** THE TASK **
From the entries below, gather every line containing the string "global".

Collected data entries
----

(* ===== verification/BeadStore.v ===== *)
(** The per-repository bead store (src/beads.ts): a Durable Object with the tables beads and
    comments, called over JSON-RPC.

    The clock ([datetime('now')]), the random bytes of a generated id and whether SQLite
    enforces foreign keys are arguments.  What the object promises its clients is that a row
    is created once and keeps its identity: no operation removes it or changes its digest. *)
From S2P Require Import Prelude JsString Sql Platform Json JsonText JsConvert BlobRefStore Bead.

Module BeadStore.
Import JsonText JsConvert.

(** ** State *)

(** A row of beads; [labels] is the JSON text of the column. *)
Record row := mkRow {
  id : jsstr;
  title : jsstr;
  description : jsstr;
  state : jsstr;
  priority : number;
  labels : jsstr;
  created_at : jsstr;
  updated_at : jsstr;
  created_by : option jsstr;
  repo : jsstr;
  notes : option jsstr;
  content_hash : option jsstr;
}.

#[global] Instance row_eq_dec : EqDecision row.
Proof. solve_decision. Defined.

Record comment := mkComment {
  c_id : Z; bead_id : jsstr; c_body : jsstr; author : jsstr; c_created_at : jsstr;
}.

(** The AUTOINCREMENT counter is the last id given out; [fault] is the test seam. *)
Record T := mkT {
  beads : gmap (list Z) row;
  comments : list comment;
  last_comment : Z;
  fault : option bool;
}.
Definition empty : T := mkT ∅ [] 0 None.

Inductive exn :=
  | Injected
  | Convert (e : conversion_error)
  | Constraint (e : SqliteError)
  | NotNull
  | ForeignKey
  | BadLabels (e : json_error).

Definition lift {E A} (f : E -> exn) (r : result E A) : M T exn A := fun s =>
  match r with Ok a => (s, Ok a) | Throw e => (s, Throw (f e)) end.

(** ** The wire *)

(** [method] is matched by [===]; [params] is [None] when absent. *)
Record request := mkReq { r_id : Json; r_method : Json; r_params : option Json }.

Inductive response :=
  | okResponse (i : Json) (r : list (jsstr * Json))
  | unknown_method (i : Json)
  | bead_not_found (i : Json) (bead : jsstr)
  | failed (i : Json) (e : exn).

(** The [code] of an error response. *)
Definition error_code (r : response) : option Z :=
  match r with
  | okResponse _ _ => None
  | unknown_method _ => Some (-32601)
  | bead_not_found _ _ => Some 404
  | failed _ _ => Some (-32603)
  end.

(** The first property read of [req.params] throws when it is [null] or [undefined]. *)
Definition params_of (r : request) : M T exn Json :=
  match present (r_params r) with Some p => ret p | None => throw (Convert TypeError) end.

Definition str_or (p : Json) (k d : jsstr) : M T exn jsstr :=
  lift Convert (String_of (nullish (get_prop p k) (JStr d))).

(** ** Statements *)

Definition set_beads (b : gmap (list Z) row) (s : T) : T := mkT b (comments s) (last_comment s) (fault s).
(* ===== verification/Confinement.v ===== *)
(** The lattice of confinement documents (cli/lib/harness/confinement-lattice.mjs).

    The reach of a document is the set of points it grants: a right on a path, a host
    pattern, a listener, a right on a socket, a credential source.  [meet] is shown to be the
    intersection of reaches, in a normal form that is determined by the reach; the laws of
    the ratchet follow from these two facts. *)
From S2P Require Import Prelude JsString Sql Json JsonText JsConvert Antichain Canonical ConfinementJson.

Module Confinement.
Import JsonText JsConvert Antichain.

(** ** Documents *)

Inductive right := Read | Write | Connect | Bind.
#[global] Instance right_eq_dec : EqDecision right.
Proof. solve_decision. Defined.
#[global] Instance right_countable : Countable right.
Proof.
  refine (inj_countable' (fun r => match r with Read => 0 | Write => 1 | Connect => 2 | Bind => 3 end)%nat
    (fun n => match n with 0 => Read | 1 => Write | 2 => Connect | _ => Bind end)%nat _).
  by intros [].
Defined.

(** An entry of [fs.allow] or [unixSocket.allow]: a path, or a path with a mode. *)
Inductive entry := Bare (path : jsstr) | Moded (path mode : jsstr).
#[global] Instance entry_eq_dec : EqDecision entry.
Proof. solve_decision. Defined.

Record Port := { bind : Z; address : option jsstr }.
#[global] Instance Port_eq_dec : EqDecision Port.
Proof. solve_decision. Defined.

(** A block is absent, present without its list, or present with it. *)
Record Confinement := {
  version : jsstr;
  fs : option (option (list entry));
  network : option (option (list jsstr));
  port : option Port;
  unixSocket : option (option (list entry));
  credentialSource : option jsstr;
}.
#[global] Instance Confinement_eq_dec : EqDecision Confinement.
Proof. solve_decision. Defined.

Definition CONFINEMENT_VERSION : jsstr := js "cloister/confinement/v1".

Definition bottom : Confinement :=
  {| version := CONFINEMENT_VERSION; fs := None; network := None; port := None;
     unixSocket := None; credentialSource := None |}.

Inductive meet_error := UnknownMode (mode : jsstr) | VersionMismatch (left right : jsstr).

(** ** Paths and grants *)

Definition covers (parent child : jsstr) : bool :=
  bool_decide (parent = child) ||
  starts_with (if ends_with [47] parent then parent else parent ++ [47]) child.

Record grant := { path : jsstr; rights : gset right }.
#[global] Instance grant_eq_dec : EqDecision grant.
Proof. solve_decision. Defined.

Definition normalizeEntry (e : entry) (bareRights : list right) : result meet_error grant :=
  match e with
  | Bare p => Ok {| path := p; rights := list_to_set bareRights |}
  | Moded p m =>
      if bool_decide (m = js "rw") then Ok {| path := p; rights := {[Read; Write]} |}
      else if bool_decide (m = js "bind") then Ok {| path := p; rights := {[Bind]} |}
      else if bool_decide (m = js "connect-bind") then Ok {| path := p; rights := {[Connect; Bind]} |}
      else Throw (UnknownMode m)
  end.

(** [entries.map((e) => normalizeEntry(e, bareRights))] *)
Fixpoint normalizeEntries (es : list entry) (bareRights : list right) : result meet_error (list grant) :=
  match es with
  | [] => Ok []
  | e :: es' =>
      let? g := normalizeEntry e bareRights in
      let? gs := normalizeEntries es' bareRights in
      Ok (g :: gs)
  end.

Definition renderFsEntry (g : grant) : entry :=
  if bool_decide (Write ∈ rights g) then Moded (path g) (js "rw") else Bare (path g).

Definition renderSocketEntry (g : grant) : entry :=
  let connect := bool_decide (Connect ∈ rights g) in
  let bind := bool_decide (Bind ∈ rights g) in
  if connect && bind then Moded (path g) (js "connect-bind")
  else if bind then Moded (path g) (js "bind")
  else Bare (path g).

----

** PROBLEM SOLUTION **
#[global] Instance row_eq_dec : EqDecision row.
#[global] Instance right_eq_dec : EqDecision right.
#[global] Instance right_countable : Countable right.
#[global] Instance entry_eq_dec : EqDecision entry.
#[global] Instance Port_eq_dec : EqDecision Port.
#[global] Instance Confinement_eq_dec : EqDecision Confinement.
#[global] Instance grant_eq_dec : EqDecision grant.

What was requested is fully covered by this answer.